Stored data entries:

Lemma sample_inputs_ok : engine_inputs_ok sample_embeddings sample_triplets.
Proof.
  intros anchor Hin. unfold sample_triplets in *. cbn [images] in Hin.
  cbn [triplets_by_image shape_classes].
  apply elem_of_cons in Hin as [->|Hin]; [|apply list_elem_of_singleton in Hin as ->].
  - eexists _, _. split; [reflexivity|]. split; [reflexivity|].
    intros tr Htr. apply list_elem_of_singleton in Htr as ->.
    split_and!; eexists; reflexivity.
  - eexists _, _. split; [reflexivity|]. split; [reflexivity|].
    intros tr Htr. apply list_elem_of_singleton in Htr as ->.
    split_and!; eexists; reflexivity.
Defined.

Lemma triplets_tables_witness :
  exists files st,
    triplets sample_dot sample_cosx sample_cdist "saycam" sample_embeddings sample_triplets
    = Ok (files, st) /\
    Forall2 (fun (file : string * list (gmap string (cell nat))) anchor =>
      file.1 = drop_last4 anchor +:+ ".csv" /\
      exists trs spec,
        triplets_by_image sample_triplets !! anchor = Some trs /\
        shape_classes sample_triplets !! anchor = Some spec /\
        Forall2 (fun r tr =>
          r !! "Model"%string = Some (CStr "saycam") /\
          r !! "Anchor"%string = Some (CStr (drop_last4 anchor)) /\
          r !! "Anchor Shape"%string = Some (CStr spec.1) /\
          r !! "Anchor Texture"%string = Some (CStr spec.2) /\
          r !! "Shape Match"%string = Some (CStr (drop_last4 tr.1.2)) /\
          r !! "Texture Match"%string = Some (CStr (drop_last4 tr.2))) file.2 trs)
      files (images sample_triplets).
Proof.
  exact (triplets_tables sample_dot sample_cosx sample_cdist "saycam"
           sample_embeddings sample_triplets sample_inputs_ok).
Defined.


Example sample_run_computed :
  (fun r => computed r.2)
    <$> (match triplets sample_dot sample_cosx sample_cdist "saycam" sample_embeddings
                 sample_triplets with
         | Ok r => Some r
         | Raise _ => None
         end)
  = Some [("cat1-truck1.png", "cat2-dog1.png"); ("cat1-truck1.png", "bird1-truck2.png");
          ("cat2-dog1.png", "bird2-dog3.png")]%string.
Proof. vm_compute. reflexivity. Qed.

(** ** Similarity Totals Aggregator: the directory *)

Section TotalsDirectory.
Context {vec : Type}.
Implicit Types (sim_dir : list (string * list (gmap string (cell vec)))).

Lemma sums_files_filter sim_dir : forall s,
  for_each sums_file_step s (filter (fun file => derived file.1 = false) sim_dir)
  = for_each sums_file_step s sim_dir.
Proof.
  induction sim_dir as [|file sim_dir IH]; intros s; [reflexivity|].
  rewrite filter_cons, (for_each_cons _ s file sim_dir), sums_file_step_unfold.
  destruct (decide (derived file.1 = false)) as [E|E].
  - rewrite for_each_cons, sums_file_step_unfold, E.
    destruct (for_each _ s file.2) as [s1|e]; [apply IH|reflexivity].
  - destruct (derived file.1); [apply IH|congruence].
Qed.

Lemma matrix_files_filter sim_dir : forall m,
  for_each matrix_file_step m (filter (fun file => derived file.1 = false) sim_dir)
  = for_each matrix_file_step m sim_dir.
Proof.
  induction sim_dir as [|file sim_dir IH]; intros m; [reflexivity|].
  rewrite filter_cons, (for_each_cons _ m file sim_dir), matrix_file_step_unfold.
  destruct (decide (derived file.1 = false)) as [E|E].
  - rewrite for_each_cons, matrix_file_step_unfold, E.
    destruct (for_each _ m file.2) as [m1|e]; [apply IH|reflexivity].
  - destruct (derived file.1); [apply IH|congruence].
Qed.

(** [calculate_similarity_totals] ignores the derived tables
    ([averages.csv], [proportions.csv], [matrix.csv]) that an earlier run
    left in the directory, whatever they hold. *)
Theorem similarity_totals_ignore_derived (matrix : bool) sim_dir :
  calculate_similarity_totals matrix sim_dir
  = calculate_similarity_totals matrix
      (filter (fun file => derived file.1 = false) sim_dir).
Proof.
  unfold calculate_similarity_totals.
  destruct matrix; simpl negb; cbv iota.
  - rewrite matrix_files_filter. reflexivity.
  - rewrite sums_files_filter. reflexivity.
Qed.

**Task instructions:**
Quote the data above verbatim from its first line to the line that includes "(drop_last4 tr.1.2)) /\", with both boundary lines retained.

**Reply to the exercise:**
Lemma sample_inputs_ok : engine_inputs_ok sample_embeddings sample_triplets.
Proof.
  intros anchor Hin. unfold sample_triplets in *. cbn [images] in Hin.
  cbn [triplets_by_image shape_classes].
  apply elem_of_cons in Hin as [->|Hin]; [|apply list_elem_of_singleton in Hin as ->].
  - eexists _, _. split; [reflexivity|]. split; [reflexivity|].
    intros tr Htr. apply list_elem_of_singleton in Htr as ->.
    split_and!; eexists; reflexivity.
  - eexists _, _. split; [reflexivity|]. split; [reflexivity|].
    intros tr Htr. apply list_elem_of_singleton in Htr as ->.
    split_and!; eexists; reflexivity.
Defined.

Lemma triplets_tables_witness :
  exists files st,
    triplets sample_dot sample_cosx sample_cdist "saycam" sample_embeddings sample_triplets
    = Ok (files, st) /\
    Forall2 (fun (file : string * list (gmap string (cell nat))) anchor =>
      file.1 = drop_last4 anchor +:+ ".csv" /\
      exists trs spec,
        triplets_by_image sample_triplets !! anchor = Some trs /\
        shape_classes sample_triplets !! anchor = Some spec /\
        Forall2 (fun r tr =>
          r !! "Model"%string = Some (CStr "saycam") /\
          r !! "Anchor"%string = Some (CStr (drop_last4 anchor)) /\
          r !! "Anchor Shape"%string = Some (CStr spec.1) /\
          r !! "Anchor Texture"%string = Some (CStr spec.2) /\
          r !! "Shape Match"%string = Some (CStr (drop_last4 tr.1.2)) /\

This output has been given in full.